Sembra quasi affascinante questo svuotamento. Dicono che ci sia un silenzio surreale. E invece no, non è surreale, è il realissimo silenzio che ci avvolge e stordisce come quando in un treno in corsa, prima di entrare in una galleria oscura, si chiudono i vetri del finestrino e il vocio sfrenato del vento si arresta di colpo. È un silenzio ancora più denso e inquietante quello che mi avvolge se mi affaccio dal mio balcone al dodicesimo piano di via Leonardo da Vinci, in una Palermo che ha perduto quel caos di voci, rumori, stridori di freni e il consueto andirivieni di automobili e persone. Latrano cani nella notte, abbaiano di giorno cani solitari chiedendosi forse dove siano finiti gli abitanti e il loro rumoroso vivere quotidiano. La città silenziosa e immobile, come era impossibile pensarla appena poco più di un mese fa, grida da questo vuoto silenzio non più “cantatore” come suonava l’antica melodia napoletana, ma produttivo come una geremiade da cui fioriscono pensieri, propositi e utopie.
Questo vuoto si affolla, lo sentiamo pieno, reale come il nostro respiro, come il volo del gabbiano ramingo che cerca invano il cibo là dove prima lo ammassavano gli uomini quando il caos regnava sovrano. Ora invece il vuoto è ricolmo, pieno di silenzio. Un vuoto pieno di silenzio.

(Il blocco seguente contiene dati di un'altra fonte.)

Lemma inv_exit_step w l1 l2 t ok s :
  tasks w = l1 ++ Sent t ok :: l2 -> activate_exit (u8 t) ok (st w) = (true, s) -> inv w ->
  inv (World s (l1 ++ Arming :: l2) (deferred w) (line w) (cancelling w) (turn w)
         false t).
Proof.
  intros E Ha H. unfold activate_exit in Ha. destruct (bool_decide _ && _) eqn:Hg; simplify_eq.
  apply andb_prop in Hg as [Hi%bool_decide_eq_true_1 Hid%Z.eqb_eq].
  split; simpl; try apply H.
  - by destruct ok.
  - by destruct ok.
  - intros x n Hin Hn. eapply inv_turns; eauto. in_mid Hin. rewrite E, elem_of_app, elem_of_cons.
    destruct Hin as [?|[->|?]]; [auto|done|auto].
  - destruct ok; [|done]. intros _. rewrite (inv_id w H) in Hid.
    assert (Hle : t <= turn w) by (apply (inv_turns w H (Sent t true)); [rewrite E, elem_of_app, elem_of_cons; auto|done]).
    exists ((turn w - t) / 256). unfold wrap in Hid. change (2 ^ 8) with 256 in Hid.
    split; [divlia|]. split; [divlia|]. intros Hk. replace t with (turn w) in * by divlia.
    apply (inv_sent w H Hi). rewrite E, elem_of_app, elem_of_cons. auto.
  - intros _ _. right. left. simpl. rewrite elem_of_app, elem_of_cons. auto.
Qed.

(** The task of the current turn is never superseded while the interrupt is
    being sent. *)
Lemma inv_superseded_step w l1 l2 t ok s :
  tasks w = l1 ++ Sent t ok :: l2 -> activate_exit (u8 t) ok (st w) = (false, s) -> inv w ->
  inv (World s (l1 ++ l2) (deferred w) (line w) (cancelling w) (turn w) (late_cancel w) (reporter w)).
Proof.
  intros E Ha H. unfold activate_exit in Ha. destruct (bool_decide _ && _) eqn:Hg; simplify_eq.
  eapply inv_same_state; eauto; simpl.
  - intros x n Hin Hn. exists x. split; [|done]. eauto using tasks_mid.
  - intros n Hin. left. eauto using tasks_mid.
  - intros Hi x n Hin Hn ->. exists x. split; [|done]. eapply tasks_other; eauto.
    intros ->. simpl in Hn. simplify_eq.
    rewrite bool_decide_true, (inv_id w H), Z.eqb_refl in Hg by done. done.
  - intros Hc _. split; [done|]. unfold net. simpl. rewrite E, !elem_of_app, !elem_of_cons. naive_solver.
Qed.

Lemma inv_force_step w l1 l2 send s :
  tasks w = l1 ++ Firing :: l2 -> force_mkbp_if_events (st w) = (send, s) -> inv w ->
  inv (World s (l1 ++ (if send then [Forcing] else []) ++ l2) (deferred w) (line w) (cancelling w)
         (turn w) (late_cancel w) (reporter w)).
Proof.
  intros E Hf H. unfold force_mkbp_if_events in Hf.
  assert (Hback : forall x n, x ∈ l1 ++ (if send then [Forcing] else []) ++ l2 ->
            task_turn x = Some n -> x ∈ tasks w).
  { intros x n Hin Hn. rewrite E, elem_of_app, elem_of_cons. destruct send; in_mid Hin.
    - destruct Hin as [?|[[->|?%elem_of_nil]|?]]; [auto|done|done|auto].
    - destruct Hin as [?|[?%elem_of_nil|?]]; [auto|done|auto]. }
  pose proof (inv_failed w H) as Hfa. destruct (interrupt (st w)) eqn:Hi.
  - simplify_eq. eapply inv_inactive; eauto.
  - simplify_eq. eapply inv_same_state; eauto; simpl.
    + intros _ x n Hin Hn _. exists x. split; [|done]. eapply tasks_other; eauto. by intros ->.
    + congruence.
  - assert (u8 (failed_attempts (st w) + 1) = failed_attempts (st w) + 1) as Hu
      by (apply wrap_id; unfold in_range; lia).
    rewrite Hu in Hf. destruct (Z.ltb_spec (failed_attempts (st w) + 1) 3); simplify_eq;
      eapply inv_inactive; eauto; simpl; lia.
Qed.
Lemma update_absorbed u ctx m data n :
  absorbed ctx m -> is_bytes data -> 0 <= n <= Z.of_nat (length data) ->
  Z.of_nat (length m) + n < 2 ^ 29 ->
  absorbed (SHA256_update u ctx data n) (m ++ take (Z.to_nat n) data).
Proof.
  intros [Hh Hbl Hby Hlen Hbuf (p & -> & Hp & Hc & Ht)] Hd Hn Htot.
  rewrite length_app, length_take in Htot. destruct (Z.lt_ge_cases (len ctx + n) 64) as [Hs|Hs].
  - rewrite update_short by lia.
    split; simpl; auto with ec; [rewrite length_bcopy; lia|lia|].
    exists p. rewrite take_bcopy, app_assoc by lia. done.
  - rewrite update_long by lia. cbn zeta.
    set (rem := 64 - len ctx). set (b := bcopy (block ctx) (len ctx) data rem).
    set (nb := (n - rem) / 64). set (rest := drop (Z.to_nat rem) data).
    assert (length b = 128%nat) as Hb by (subst b; rewrite length_bcopy; lia).
    assert (Z.of_nat (length rest) = Z.of_nat (length data) - rem) as Hr by (subst rest; rewrite length_drop; lia).
    assert (take 64 b = take (Z.to_nat (len ctx)) (block ctx) ++ take (Z.to_nat rem) data) as Hb64.
    { subst b. rewrite <- take_bcopy by lia. f_equal. lia. }
    set (r := (n - rem) mod 64).
    assert (0 <= nb /\ nb * 64 + r = n - rem /\ 0 <= r < 64) as (Hnb & Hmod & Hr64) by (subst nb r; divlia).
    assert (is_bytes b) as Hbb by (subst b; auto with ec).
    assert (is_bytes rest) as Hrb by (subst rest; auto with ec).
    rewrite (transform_chain u _ b 1); cbn [h tot_len len block buf]; [|done|done|lia|lia].
    rewrite transform_chain; cbn [h tot_len len block buf]; [|by apply length_chain|auto|lia|lia].
    change (Z.to_nat (1 * 64)) with 64%nat. rewrite Hb64.
    set (p' := p ++ (take (Z.to_nat (len ctx)) (block ctx) ++ take (Z.to_nat rem) data)
                 ++ take (Z.to_nat (nb * 64)) rest).
    assert (Z.of_nat (length p') = Z.of_nat (length p) + (nb + 1) * 64) as Hp'
      by (subst p'; rewrite !length_app, !length_take; lia).
    split; simpl; auto with ec.
    + by do 2 apply length_chain.
    + rewrite length_bcopy; rewrite ?length_drop; lia.
    + exists p'. split_and!.
      * unfold bcopy. simpl. rewrite take_app_length' by (rewrite !length_take, length_drop; lia).
        subst p' rest. rewrite <- !app_assoc. do 2 f_equal.
        rewrite <- (take_drop (Z.to_nat rem) (take (Z.to_nat n) data)), take_take, skipn_firstn_comm.
        rewrite <- (take_drop (Z.to_nat (nb * 64)) (take _ (drop _ data))), take_take, skipn_firstn_comm.
        repeat f_equal; lia.
      * rewrite Hp'. divlia.
      * subst p'. rewrite !(chain_app _ p), Hc by done. symmetry. apply chain_app.
        rewrite length_app, !length_take. replace (Z.of_nat _) with 64 by lia. done.
      * rewrite Ht, Hp'. apply wrap_id. unfold in_range. lia.
Qed.

(** ** Finishing *)

Lemma to_be_4 x : Fips.to_be 4 x = UNPACK32 x.
Proof.
  unfold Fips.to_be, UNPACK32, wrap. change (seqZ 0 4) with [0; 1; 2; 3]. simpl.
  rewrite !Z.shiftr_div_pow2, Z.div_1_r by lia. reflexivity.
Qed.

Lemma to_be_8 x : is_u32 x -> Fips.to_be 8 x = replicate 4 0 ++ UNPACK32 x.
Proof.
  unfold in_range. intros Hx. rewrite <- to_be_4. unfold Fips.to_be.
  change (seqZ 0 8) with [0; 1; 2; 3; 4; 5; 6; 7]. change (seqZ 0 4) with [0; 1; 2; 3]. simpl.
  repeat f_equal; rewrite Z.div_small by lia; done.
Qed.

Lemma UNPACK32_bytes x : is_bytes (UNPACK32 x).
Proof. unfold UNPACK32. repeat constructor; apply wrap_range; lia. Qed.
#[local] Hint Resolve UNPACK32_bytes : ec.
(* ===== verification/UsbPrl.v ===== *)
(** * The USB-PD protocol layer (common/usbc/usb_prl_sm.c)

    Four state machines per port move messages between the policy engine and
    the port controller: [prl_tx] sends one packet, [prl_hr] performs hard
    resets, [tch] and [rch] cut long messages into chunks and put them
    together; [prl_rx_wait_for_phy_message] takes packets from the controller.
    This file is the model of one port, for the configuration with
    CONFIG_USB_PD_REV30 and CONFIG_USB_PD_EXTENDED_MESSAGES that is not a
    VCONN-powered device; UsbPrlSafe.v, UsbPrlTx.v and
    UsbPrlChunk.v hold the theorems.

    The states have no parents, so [set_state] here is usb_sm.c's (UsbSm.v)
    for a flat machine, with the four machines' contexts in one state because
    their entry and exit functions change each other's state.  The policy
    engine and the drivers are a [Client]: any world that answers the layer's
    queries and reacts to its calls; a reaction of the policy engine may call
    back into this layer at once.  [log] records the calls made.  [None] is a
    failed ASSERT, or nesting beyond [depth]; UsbPrlSafe.v shows that neither
    happens.  Debug prints and the debug event log are left out. *)

From S2P Require Import Prelude Bytes PdTimer.
Import Bytes.

Module UsbPrl.

(** ** Constants *)

Definition PRL_FLAGS_TX_COMPLETE : Z := BIT 0.
Definition PRL_FLAGS_SINK_NG : Z := BIT 1.
Definition PRL_FLAGS_WAIT_SINK_OK : Z := BIT 2.
Definition PRL_FLAGS_TX_ERROR : Z := BIT 3.
Definition PRL_FLAGS_PE_HARD_RESET : Z := BIT 4.
Definition PRL_FLAGS_HARD_RESET_COMPLETE : Z := BIT 5.
Definition PRL_FLAGS_PORT_PARTNER_HARD_RESET : Z := BIT 6.
Definition PRL_FLAGS_MSG_XMIT : Z := BIT 7.
Definition PRL_FLAGS_MSG_RECEIVED : Z := BIT 8.
Definition PRL_FLAGS_ABORT : Z := BIT 9.
Definition PRL_FLAGS_CHUNKING : Z := BIT 10.
Definition PRL_FLAGS_IGNORE_DATA_ROLE : Z := BIT 11.

Definition PD_MESSAGE_ID_COUNT : Z := 7.
Definition CHK_BUF_SIZE : Z := 7.
Definition CHK_BUF_SIZE_BYTES : Z := 28.
Definition EXTENDED_BUFFER_SIZE : Z := 260.
Definition PD_MAX_EXTENDED_MSG_CHUNK_LEN : Z := 26.

Definition NUM_SOP_STAR_TYPES : Z := 5.
Definition TCPCI_MSG_SOP : Z := 0.
Definition TCPCI_MSG_TX_HARD_RESET : Z := 5.
Definition TCPC_TX_UNSET : Z := -1.
Definition TCPC_TX_WAIT : Z := 0.
Definition TCPC_TX_COMPLETE_SUCCESS : Z := 1.
Definition TCPC_TX_COMPLETE_DISCARDED : Z := 2.
Definition TCPC_TX_COMPLETE_FAILED : Z := 3.
Definition PD_REV30 : Z := 2.
Definition PD_REVISION : Z := PD_REV30.
Definition PD_ROLE_SOURCE : Z := 1.
Definition PD_PLUG_FROM_DFP_UFP : Z := 0.
Definition PD_CTRL_PING : Z := 5.
Definition PD_CTRL_SOFT_RESET : Z := 13.
Definition TYPEC_CC_VOLT_RP_3_0 : Z := 7.

Definition MSEC : Z := 1000.
Definition PD_T_SINK_TX : Z := 18 * MSEC.
Definition PD_T_PS_HARD_RESET : Z := 25 * MSEC.
Definition PD_T_CHUNK_SENDER_RESPONSE : Z := 25 * MSEC.
Definition PD_T_CHUNK_SENDER_REQUEST : Z := 25 * MSEC.
Definition PD_T_TCPC_TX_TIMEOUT : Z := 100 * MSEC.
Definition PR_TIMER_CHUNK_SENDER_RESPONSE : Z := PdTimer.PR_TIMER_START.
Definition PR_TIMER_CHUNK_SENDER_REQUEST : Z := PdTimer.PR_TIMER_START + 1.
Definition PR_TIMER_HARD_RESET_COMPLETE : Z := PdTimer.PR_TIMER_START + 2.
Definition PR_TIMER_SINK_TX : Z := PdTimer.PR_TIMER_START + 3.
Definition PR_TIMER_TCPC_TX_TIMEOUT : Z := PdTimer.PR_TIMER_START + 4.
Lemma good_running p q m b : good p q -> good p (upd_ctx m (set_running b) q).
Proof.
  intros G. eapply good_states; [done|by apply wf_upd_ctx, (good_wf _ _ G)|by destruct m|by destruct m|].
  intros m'. by destruct m, m'.
Qed.

Lemma run_state_ok m p0 p :
  at_rest p0 -> sound p0 -> good p0 p -> returns (run_state set m p) (good p0).
Proof.
  intros Hrest Hs G. unfold run_state. cbv zeta.
  assert (G2 : good p0 (upd_ctx m (set_running true) p)) by by apply good_running.
  eapply returns_bind.
  - destruct (current (ctx m (upd_ctx m (set_running true) p))) as [s|] eqn:Es; [|by apply returns_some].
    apply run_ok; try done. destruct (good_resting m _ _ G2 (Hrest m)) as [_ Hl].
    by destruct (Hl s Es) as [_ ->].
  - intros q G3. by apply returns_some, good_running.
Qed.

Lemma rx_ok p0 p :
  at_rest p0 -> sound p0 -> good p0 p -> returns (prl_rx_wait_for_phy_message set p) (good p0).
Proof.
  intros Hrest Hs G. unfold prl_rx_wait_for_phy_message.
  case_match; [by apply returns_some|].
  pose proof (dequeue_valid (world p)) as Hd.
  destruct (tcpm_dequeue_message (world p)) as [[[payload h]|] w]; [|sym].
  destruct (Hd _ _ _ eq_refl) as (Hlp & Hbp & Hsop). pose proof (sop_nonneg h) as Hsop0. cbv zeta.
  pose proof (id_range h) as Hid.
  set (q1 := load_packet _ _ _).
  assert (G1 : good p0 q1) by by apply good_load, good_world.
  clearbody q1. sym.
  - by apply good_reset_ids.
  - apply good_set_rx_emsg; [wfs|]. apply good_upd_rx; [wfs|done].
Qed.

(** *** The layer *)

(** Between two operations. *)
Definition ready p : Prop := wf p /\ at_rest p /\ forall m, exiting (ctx m p) = false.
Definition live p : Prop := forall m, current (ctx m p) <> None.
(** [n] chunks that are answered by a request, and the last one. *)
Fixpoint exchange (n : nat) (k : Z) p q : option (prl * prl) :=
  '(p1, q1) ← send_chunk k p q;
  match n with
  | O => Some (p1, q1)
  | S n => '(p2, q2) ← send_request k p1 q1; exchange n (k + 1) p2 q2
  end.

(** The whole transfer of the message in the transmit buffer of [p]. *)
Definition transfer type msg (n : nat) p q : option (prl * prl) :=
  p0 ← p_turn (prl_send_ext_data_msg type msg p); exchange n 0 p0 q.

Definition arrives (h : Z) : Prop := PD_HEADER_GET_SOP h < NUM_SOP_STAR_TYPES /\ PD_HEADER_EXT h = 1.
Context (Hhd : forall k, arrives (hd k)) (Hhr : forall k, arrives (hr k)).

(** What the two policy engines have been told in the end. *)
Definition delivered (data : list Z) (tp tq : list output) (r : prl (W := W1) * prl (W := W2)) : Prop :=
  ready r.1 /\ ready r.2 /\ (tp ++ [PeMessageSent]) `prefix_of` told r.1 /\
  exists m t, (tq ++ [PeMessageReceived m t]) `prefix_of` told r.2 /\
    len m = Z.of_nat (length data) /\ take (length data) (buf m) = data.

(** [q] takes the chunk [k] out of its buffer once it is delivered. *)
Definition accepts (data : list Z) (k : Z) (q : prl (W := W2)) : Prop :=
  exists q', q_turn (RCH_SET_FLAG PRL_FLAGS_MSG_RECEIVED (load_packet (chunk_of data k) (hd k) q)) = Some q' /\
    receiver RCH_PROCESSING_EXTENDED_MESSAGE data k (26 * k) q' /\ holding data k q' /\ told q' = told q.

Lemma middle_chunk data k p q :
  is_bytes data -> 0 <= k -> 26 * k + 26 < Z.of_nat (length data) <= EXTENDED_BUFFER_SIZE ->
  sender TCH_CONSTRUCT_CHUNKED_MESSAGE data k (26 * k + 26) p -> outgoing p = chunk_of data k ->
  accepts data k q ->
  exists p2 q2, send_chunk k p q = Some (p2, q2) /\
    sender TCH_WAIT_CHUNK_REQUEST data (k + 1) (26 * (k + 1)) p2 /\ told p2 = told p /\
    receiver RCH_REQUESTING_CHUNK data (k + 1) (26 * (k + 1)) q2 /\ told q2 = told q /\
    take 2 (outgoing q2) = le_bytes 2 (PD_EXT_HEADER (k + 1) 1 0).
Proof.
  intros Hb Hk Hd S O (q1 & Eq1 & Rq1 & Hq1 & Tq1).
  destruct (construct_turn (K := K1) _ _ _ _ S) as (p1 & Ep1 & S1 & _ & Tp1).
  destruct (middle_turn (K := K2) data k q1) as (q2 & Eq2 & Rq2 & Hq2 & Tq2); [done|lia|done|done|].
  destruct (sent_turn (K := K1) data k (26 * k + 26) p1) as (p2 & Ep2 & S2 & Tp2);
    [unfold EXTENDED_BUFFER_SIZE in *; lia|lia|done|].
  exists p2, q2. unfold send_chunk. rewrite Ep1. cbn [mbind option_bind]. rewrite O, Eq1. cbn [mbind option_bind].
  rewrite Eq2. cbn [mbind option_bind]. rewrite Ep2. cbn [mbind option_bind].
  replace (26 * (k + 1)) with (26 * k + 26) by lia.
  split_and!; try done; try congruence. by replace (26 * k + 26) with (26 * (k + 1)) by lia.
Qed.

Lemma last_chunk data k p q :
  0 <= k -> 26 * k < Z.of_nat (length data) <= 26 * k + 26 ->
  Z.of_nat (length data) <= EXTENDED_BUFFER_SIZE ->
  sender TCH_CONSTRUCT_CHUNKED_MESSAGE data k (Z.of_nat (length data)) p -> outgoing p = chunk_of data k ->
  accepts data k q ->
  exists r, send_chunk k p q = Some r /\ delivered data (told p) (told q) r.
Proof.
  intros Hk Hd Hm S O (q1 & Eq1 & Rq1 & Hq1 & Tq1).
  destruct (construct_turn (K := K1) _ _ _ _ S) as (p1 & Ep1 & S1 & _ & Tp1).
  destruct (final_turn (K := K2) data k q1) as (q2 & m & t & Eq2 & Rq2 & Hq2 & Hl & Hbuf); [done..|].
  destruct (last_turn (K := K1) data k p1 S1) as (p2 & Ep2 & R2 & Tp2).
  exists (p2, q2). unfold send_chunk. rewrite Ep1. cbn [mbind option_bind]. rewrite O, Eq1. cbn [mbind option_bind].
  rewrite Eq2. cbn [mbind option_bind]. rewrite Ep2. cbn [mbind option_bind].
  split; [done|]. split_and!; [done|done| |].
  - rewrite <- Tp1. by apply told_prefix.
  - rewrite <- Tq1. by exists m, t.
Qed.
(* ===== verification/DpmPower.v ===== *)
(** * The source-out policy (common/usbc/usb_pd_dpm.c)

    Every port that sources power may offer 1.5 A; CONFIG_USB_PD_3A_PORTS of
    them may offer 3 A at a time.  [balance_source_ports] hands these slots
    out: first to partners whose sink capabilities ask for more than 1.5 A,
    then to ports that prepare for a fast role swap, then to partners without
    USB-PD.  It takes a slot from a port of a lower class by lowering that
    port's offer, waits in a deferred call until the partner has adjusted, and
    only then hands it on.

    The state is the file's static variables; [log] records the calls that
    change a port's offer.  Operations are atomic: balancing runs under
    max_current_claimed_lock, and the request masks, which other tasks may
    change meanwhile, are taken as they are when it starts. *)

From stdpp Require Import sets.
From S2P Require Import Prelude Bits.
Import Bits.

Module DpmPower.

Definition TYPEC_RP_USB : Z := 0.
Definition TYPEC_RP_1A5 : Z := 1.
Definition TYPEC_RP_3A0 : Z := 2.
Definition PD_ROLE_SINK : Z := 0.
Definition PD_ROLE_SOURCE : Z := 1.
Definition PD_REV20 : Z := 1.
(** src/include/usb_pd.h:292-292 [PD_T_SINK_ADJ] *)
Definition PD_T_SINK_ADJ : Z := 55000.
(* ===== verification/HostCommand.v ===== *)
(** * Host command dispatch (common/host_command.c, common/host_command_task.c)

    The application processor sends packets; the host command task runs the
    command's handler and answers.  A packet is checked and unpacked in
    interrupt context ([host_packet_receive]); a valid one leaves its arguments
    in [args0] and wakes the task.  A slow handler may send
    EC_RES_IN_PROGRESS before it works on; its result is then kept for
    EC_CMD_RESEND_RESPONSE, and packets keep arriving while it works.

    A packet's buffers are lists of bytes.  When the request and response
    buffers overlap the driver supplies [request_temp], into which the request
    is copied first; nothing is read from [request] once the response is
    written, so they are separate lists here.  The handlers of other components
    are arbitrary functions over a world [W]; those of this component are
    defined below.  Debug output (hcdebug), the suppressed-command counters,
    rate limiting and the console commands are left out, and CONFIG_HOSTCMD_PD
    is not set. *)

From S2P Require Import Prelude Bits Bytes.
Import Bits Bytes.

Module HostCommand.
(* ===== verification/TaskSafe.v ===== *)
(** * The scheduler never fails and never forgets an event

    Invariants of the kernel of Task.v that hold whatever the tasks do and
    however interrupts fall: the assertions of [svc_handler] and [__wait_evt]
    hold, and a task with an event is ready or about to be made so. *)

From Stdlib Require Import Sorting.Sorted.
From S2P Require Import Prelude Bits Timer Task.
Import Bits Timer Task.

Module TaskSafe.

(** ** Reading a state that was changed *)

Lemma aget_aset_eq `{Inhabited A} (l : list A) i v : 0 <= i < Z.of_nat (length l) -> aget (aset l i v) i = v.
Proof. intros. rewrite aget_aset by lia. by rewrite Z.eqb_refl. Qed.
Lemma aget_aset_ne `{Inhabited A} (l : list A) i j v :
  0 <= i < Z.of_nat (length l) -> 0 <= j -> j <> i -> aget (aset l i v) j = aget l j.
Proof. intros. rewrite aget_aset by lia. by rewrite (proj2 (Z.eqb_neq _ _)). Qed.

Ltac noirq s := let Hx := fresh in intros Hx; exfalso; change (irq_enabled s = false) in Hx; congruence.

(** The tasks, and the point each has reached. *)
Definition is_task t s : Prop := 0 <= t < ntasks s.

Section Frame.
Context (s : kernel) (Hcur : is_task (current_task s) s).

Lemma point_go p t : 0 <= t ->
  point_of t (go p s) = if t =? current_task s then p else point_of t s.
Proof.
  intros. unfold point_of, go. cbn [threads set_threads]. rewrite aget_aset by done.
  by destruct (t =? current_task s).
Qed.
Lemma holds_go p t : 0 <= t -> holds_of t (go p s) = holds_of t s.
Proof.
  intros. unfold holds_of at 1, go. cbn [threads set_threads]. rewrite aget_aset by done.
  by destruct (Z.eqb_spec t (current_task s)) as [->|].
Qed.
Lemma point_go_holding p h t : 0 <= t ->
  point_of t (go_holding p h s) = if t =? current_task s then p else point_of t s.
Proof.
  intros. unfold point_of, go_holding. cbn [threads set_threads]. rewrite aget_aset by done.
  by destruct (t =? current_task s).
Qed.
Lemma holds_go_holding p h t : 0 <= t ->
  holds_of t (go_holding p h s) = if t =? current_task s then h else holds_of t s.
Proof.
  intros. unfold holds_of, go_holding. cbn [threads set_threads]. rewrite aget_aset by done.
  by destruct (t =? current_task s).
Qed.
End Frame.
Lemma ntasks_go p s : ntasks (go p s) = ntasks s.
Proof. unfold ntasks, go. cbn. by rewrite length_aset. Qed.
Lemma ntasks_go_holding p h s : ntasks (go_holding p h s) = ntasks s.
Proof. unfold ntasks, go_holding. cbn. by rewrite length_aset. Qed.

La pienezza del vuoto ora non è più solo un ossimoro ma una verità che semplicemente si rivela ai nostri occhi e al nostro udito, come anche la scienza ci racconta quando spiega che ciò che noi consideriamo il vuoto interstellare, è invece uno spazio produttivo dal quale altre stelle e altri mondi fioriscono nel cosmo della vita. E così, questo silenzio si riempie dei nostri pensieri e soffia sulla nostra coscienza la precarietà dell’essere e delle cose ma anche la loro resistenza. La nostra resilienza.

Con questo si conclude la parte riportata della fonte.